Aim of the exercise → Track down each line below containing the string "inner" and copy it.
**** Data records
(** The words of a quoted attribute pattern [name[~'](inner)[~']]. *)
Lemma accepts_quoted (name : jsstring) (inner : regex) (w : jsstring)
      (c : option jsstring) :
  accepts (sequence [str name; Cls quote; Group inner; Cls quote]) w None c <->
  exists q1 v q2,
    w = name ++ [q1] ++ v ++ [q2]
    /\ quote q1 = true /\ quote q2 = true /\ c = Some v
    /\ exists inner_capture, accepts inner v None inner_capture.
Proof.
  set (L := str name). cbn [sequence accepts]. subst L. split.
  - intros [w1 [w2 [m1 [-> [H1 H]]]]].
    destruct H as [w3 [w4 [m2 [-> [Hq H]]]]].
    destruct Hq as [[q1 [-> Hq1]] ->].
    destruct H as [w5 [w6 [m3 [-> [Hg Hq]]]]].
    destruct Hg as [[ic Hin] ->].
    destruct Hq as [[q2 [-> Hq2]] ->].
    apply accepts_str in H1. destruct H1 as [-> ->].
    exists q1, w5, q2. repeat split; auto. now exists ic.
  - intros [q1 [v [q2 [-> [Hq1 [Hq2 [-> [ic Hin]]]]]]]].
    exists name, ([q1] ++ v ++ [q2]), None. split; [reflexivity|].
    split; [apply accepts_str; auto|].
    exists [q1], (v ++ [q2]), None. split; [reflexivity|].
    split; [split; [exists q1; auto | reflexivity]|].
    exists v, [q2], (Some v). split; [reflexivity|].
    split; [split; [exists ic; exact Hin | reflexivity]|].
    split; [exists q2; auto | reflexivity].
Qed.

Lemma accepts_positiveNumeral (v : jsstring) :
  (exists c, accepts (Seq (Cls (between "1" "9")) (Star digit)) v None c)
  <-> positiveNumeral v.
Proof.
  unfold positiveNumeral. cbn [accepts]. split.
  - intros [c [w1 [w2 [m [-> [Hd Hds]]]]]].
    destruct Hd as [[d [-> Hd]] ->]. destruct Hds as [Hds ->].
    exists d, w2. auto.
  - intros [d [ds [-> [Hd Hds]]]].
    exists None, [d], ds, None. split; [reflexivity|].
    split; [split; [exists d; auto | reflexivity] | auto].
Qed.

Lemma checkPositiveTabIndex_fires (l : jsstring) (n : nat)
      (a b v : jsstring) (q1 q2 : char) :
  trim l = a ++ $"tabindex=" ++ [q1] ++ v ++ [q2] ++ b ->
  quote q1 = true -> quote q2 = true -> positiveNumeral v ->
  TabIndexChecker.checkPositiveTabIndex l n <> None.
Proof.
  intros Hs Hq1 Hq2 Hv.
  unfold TabIndexChecker.checkPositiveTabIndex. cbv zeta.
  apply accepts_positiveNumeral in Hv. destruct Hv as [ic Hv].
  assert (Hacc : accepts re_positive_tabindex
                   ($"tabindex=" ++ [q1] ++ v ++ [q2]) None (Some v)).
  { unfold re_positive_tabindex. apply accepts_quoted.
    exists q1, v, q2. repeat split; auto. now exists ic. }
  pose proof (exec_complete _ a _ b _ Hacc) as Hex.
  replace (a ++ ($"tabindex=" ++ [q1] ++ v ++ [q2]) ++ b) with (trim l) in Hex
    by (rewrite Hs; now rewrite <- !app_assoc).
  destruct (exec (trim l) re_positive_tabindex); [discriminate | contradiction].
Qed.

(** X10. The positive-tabindex detector reports exactly the lines whose
    trimmed text holds [tabindex=], a quote, a decimal numeral that starts
    with 1-9, and a quote; the message it returns names such a numeral of
    the line, with severity MEDIUM and the 1-based line number. *)
Theorem checkPositiveTabIndex_characterised (l : jsstring) (n : nat) :
  (TabIndexChecker.checkPositiveTabIndex l n <> None <->
   exists a q1 v q2 b,
     trim l = a ++ $"tabindex=" ++ [q1] ++ v ++ [q2] ++ b
     /\ quote q1 = true /\ quote q2 = true /\ positiveNumeral v)
  /\ (forall i, TabIndexChecker.checkPositiveTabIndex l n = Some i ->
      exists a q1 v q2 b,
        trim l = a ++ $"tabindex=" ++ [q1] ++ v ++ [q2] ++ b
        /\ quote q1 = true /\ quote q2 = true /\ positiveNumeral v
        /\ i = {| line := n + 1;
                  issue := $"Positive tabindex=~" ++ v
                           ++ $"~ disrupts natural tab order - use tabindex=~0~ or negative values only";
                  severity := $"MEDIUM";
                  range := mkRange n 0 n (strlen l) |}).
Proof.
  assert (Hsome : forall i, TabIndexChecker.checkPositiveTabIndex l n = Some i ->
      exists a q1 v q2 b,
        trim l = a ++ $"tabindex=" ++ [q1] ++ v ++ [q2] ++ b
        /\ quote q1 = true /\ quote q2 = true /\ positiveNumeral v
        /\ i = {| line := n + 1;
                  issue := $"Positive tabindex=~" ++ v
                           ++ $"~ disrupts natural tab order - use tabindex=~0~ or negative values only";
                  severity := $"MEDIUM";
                  range := mkRange n 0 n (strlen l) |}).
  { intros i. unfold TabIndexChecker.checkPositiveTabIndex. cbv zeta.
    destruct (exec (trim l) re_positive_tabindex) as [m|] eqn:E; [|discriminate].
    intros H. injection H as <-.
    apply exec_sound in E. destruct E as [a [Hs Hacc]].
    unfold re_positive_tabindex in Hacc. apply accepts_quoted in Hacc.
    destruct Hacc as [q1 [v [q2 [Hw [Hq1 [Hq2 [Hc Hin]]]]]]].
    apply accepts_positiveNumeral in Hin.
    exists a, q1, v, q2, (rest m). unfold group1. rewrite Hc.
    repeat split; auto.
    rewrite Hs, Hw. now rewrite <- !app_assoc. }
  split; [|exact Hsome]. split.
  - intros H. destruct (TabIndexChecker.checkPositiveTabIndex l n) as [i|] eqn:E;
      [|congruence].
    destruct (Hsome i eq_refl) as [a [q1 [v [q2 [b [H1 [H2 [H3 [H4 _]]]]]]]]].
    exists a, q1, v, q2, b. auto.
  - intros [a [q1 [v [q2 [b [Hs [Hq1 [Hq2 Hv]]]]]]]].
    exact (checkPositiveTabIndex_fires l n a b v q1 q2 Hs Hq1 Hq2 Hv).
Qed.

(** X11. Whenever the low-positive-tabindex detector (values 1, 2 and 3)
    reports a line, the positive-tabindex detector reports it too: such a
    line carries both issues. *)
Theorem low_positive_tabindex_reported_twice (l : jsstring) (n : nat) :
  TabIndexChecker.checkInconsistentTabIndexUsage l n <> None ->
  TabIndexChecker.checkPositiveTabIndex l n <> None.
Proof.
  unfold TabIndexChecker.checkInconsistentTabIndexUsage. cbv zeta.
  destruct (includes (trim l) $"tabindex="); [|congruence].
  destruct (exec (trim l) (quotedAttribute $"tabindex")) as [m|] eqn:E; [|congruence].
  intros H.
  apply exec_sound in E. destruct E as [a [Hs Hacc]].
  unfold quotedAttribute in Hacc. apply accepts_quoted in Hacc.
  destruct Hacc as [q1 [v [q2 [Hw [Hq1 [Hq2 [Hc _]]]]]]].
  unfold group1 in H. rewrite Hc in H.
  apply (checkPositiveTabIndex_fires l n a (rest m) v q1 q2);
    [rewrite Hs, Hw; now rewrite <- !app_assoc | exact Hq1 | exact Hq2 |].
  destruct (jseq v $"1") eqn:E1;
    [apply jseq_eq in E1; subst v; exists 49%N, []; auto|].
  destruct (jseq v $"2") eqn:E2;
    [apply jseq_eq in E2; subst v; exists 50%N, []; auto|].
  destruct (jseq v $"3") eqn:E3;
    [apply jseq_eq in E3; subst v; exists 51%N, []; auto|].
  simpl in H. congruence.
Qed.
********
Task response →
(** The words of a quoted attribute pattern [name[~'](inner)[~']]. *)
Lemma accepts_quoted (name : jsstring) (inner : regex) (w : jsstring)
  accepts (sequence [str name; Cls quote; Group inner; Cls quote]) w None c <->
    /\ exists inner_capture, accepts inner v None inner_capture.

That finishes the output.